Excerpts from a dataset:
--- --- ---

Lemma start_runs iface other p :
  idle [] other p ->
  runs (main_start iface) p (fun p' _ => waiting iface other p')
    (fun p' _ => exists own, idle own other p').
Proof.
  intros Hp. unfold main_start. apply runs_bind.
  eapply runs_mono; [by apply logging_runs| |]; cbv beta; [|done].
  clear p Hp. intros p _ Hp. apply runs_bind.
  eapply runs_mono; [by apply attach_runs| |]; cbv beta; [|by eauto].
  clear p Hp. intros p _ Hp. apply runs_bind.
  eapply runs_mono; [by apply take_map_runs| |]; cbv beta; [|by eauto].
  clear p Hp. intros p hash_map Hp. apply runs_bind, runs_lift. unfold engine_new.
  destruct (hash_map_try_from hash_map) as [m|e|f] eqn:Hm; cbn [obind map_err yields]; [|by eauto|].
  2: { by apply try_from_no_fault in Hm. }
  apply runs_bind. eapply runs_mono; [by apply take_map_runs| |]; cbv beta; [|by eauto].
  clear p Hp. intros p ring_buf Hp.
  eapply runs_mono; [by apply topology_runs| |]; cbv beta; done.
Qed.

(** ** The exits *)

(** What an exit leaves: no hook of the daemon, the other hooks as they were,
    and no task but perhaps the writer thread. *)
Definition left_behind (other : list hook) (p : Process) : Prop :=
  hooked [] other p /\ logger_running p = false /\
  match topology p with
  | Some t => reader_up t = false /\ parser_up t = false /\ tb_closed (sys_raw t) = true
  | None => True
  end.

(** The exit of a process that was waiting. *)
Definition exit_of (p p' : Process) : Prop :=
  warnings p' = warnings p /\
  topology p' = (cancel_tasks ∘ meanwhile) <$> topology p.

Context `{!ThingBufLaws RawDnsEvent Q1}.

Lemma dropped_left own other p :
  hooked own other p -> left_behind other (shutdown_runtime (drop_local_ebpf p)).
Proof.
  intros [_ Ho]. destruct (hooks_drop (host p)) as [D1 D2]. split_and!.
  - split; [exact D1|]. etransitivity; [exact D2|exact Ho].
  - done.
  - cbn. destruct (topology p) as [t|]; [|done]. cbn. split_and!; try done. apply tb_dropped.
Qed.

Lemma wait_runs iface other p :
  waiting iface other p ->
  let leaves p' := left_behind other (shutdown_runtime (drop_local_ebpf p')) /\
                   exit_of p (shutdown_runtime (drop_local_ebpf p')) in
  runs wait_ctrl_c p (fun p' _ => leaves p') (fun p' e => leaves p' /\ e = CtrlC).
Proof.
  intros [[Ho Hr] _] leaves. unfold wait_ctrl_c. apply runs_bind, runs_modify. unfold runs, call.
  cbn [host]. destruct (hooks_ctrl_c (host p)) as [E1 E2].
  destruct (ctrl_c (host p)) as [w b]. cbn [fst] in E1, E2.
  enough (Hl : leaves (set_host w {| host := host p; logger_running := logger_running p;
                          topology := meanwhile <$> topology p; warnings := warnings p |}))
    by (destruct b; [exact Hl|by split]).
  split.
  - eapply dropped_left. split; cbn [host set_host]; [rewrite E1; exact Ho|by rewrite E2].
  - split; [done|]. cbn. by destruct (topology p).
Qed.

Lemma main_runs iface w :
  own_hooks w = [] ->
  runs (main iface) (process_of w)
    (fun p' _ => left_behind (other_hooks w) p' /\
       exists p, waiting iface (other_hooks w) p /\ exit_of p p')
    (fun p' e => left_behind (other_hooks w) p' /\
       (topology p' = None \/
        e = CtrlC /\ exists p, waiting iface (other_hooks w) p /\ exit_of p p')).
Proof.
  intros Hown. unfold main. apply runs_finally.
  assert (Hp : idle [] (other_hooks w) (process_of w)) by done. revert Hp.
  generalize (process_of w) as p. generalize (other_hooks w) as other. intros other p Hp.
  assert (Hearly : forall p', idle [] other p' ->
    left_behind other (shutdown_runtime p') /\ topology (shutdown_runtime p') = None).
  { intros p' [Hh Ht]. unfold left_behind, shutdown_runtime, hooked in *. cbn. by rewrite Ht. }
  apply runs_bind. eapply runs_mono; [by apply bump_runs| |]; cbv beta.
  2: { intros p' e [Hi _]. apply Hearly in Hi as [? ?]. by auto. }
  clear p Hp. intros p _ Hp. apply runs_bind.
  eapply runs_mono; [apply call_runs; [apply hooks_load|exact Hp]| |]; cbv beta.
  2: { intros p' e [Hi _]. apply Hearly in Hi as [? ?]. by auto. }
  clear p Hp. intros p _ Hp. apply runs_finally, runs_bind.
  eapply runs_mono; [by apply start_runs| |]; cbv beta.
  2: { intros p' e (own & Hi). split; [eapply dropped_left, Hi|]. left. cbn.
       by rewrite (proj2 Hi). }
  clear p Hp. intros p _ Hp. eapply runs_mono; [by apply (wait_runs iface other)| |]; cbv beta.
  - intros p' _ [Hl Hx]. split; [exact Hl|]. by exists p.
  - intros p' e [[Hl Hx] ->]. split; [exact Hl|]. right. split; [done|]. by exists p.
Qed.

(** C31: every exit of [main], started with no hook of its own, however the
    calls to the host turn out and whatever the tasks do while it waits.  It
    never panics, given that [HashMap::try_from] does not.  Each exit, a success or any error,
    leaves no hook of the daemon and the other hooks as they were: the program
    is detached with the local [ebpf]; the logger task, the reader and the
    parser are gone with the runtime.  A success, or a failure while waiting
    for ctrl-c, comes after a state in which exactly [dns_tc] was attached, on
    ingress of the interface, and the tasks had been started on maps of the
    loaded object with "leetcode.com" as the only allowed domain, or had not
    and this was only logged as a warning.  Any other error comes before a
    task of the topology was started. *)
Theorem main_exits iface w :
  own_hooks w = [] ->
  runs (main iface) (process_of w)
    (fun p' _ => left_behind (other_hooks w) p' /\
       exists p, waiting iface (other_hooks w) p /\ exit_of p p')
    (fun p' e => left_behind (other_hooks w) p' /\
       (topology p' = None \/
        e = CtrlC /\ exists p, waiting iface (other_hooks w) p /\ exit_of p p')).
Proof. apply main_runs. Qed.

--- --- ---

Action item => What lines of the data contain the string "that"? List them.

Answer area =>
(** The exit of a process that was waiting. *)
    never panics, given that [HashMap::try_from] does not.  Each exit, a success or any error,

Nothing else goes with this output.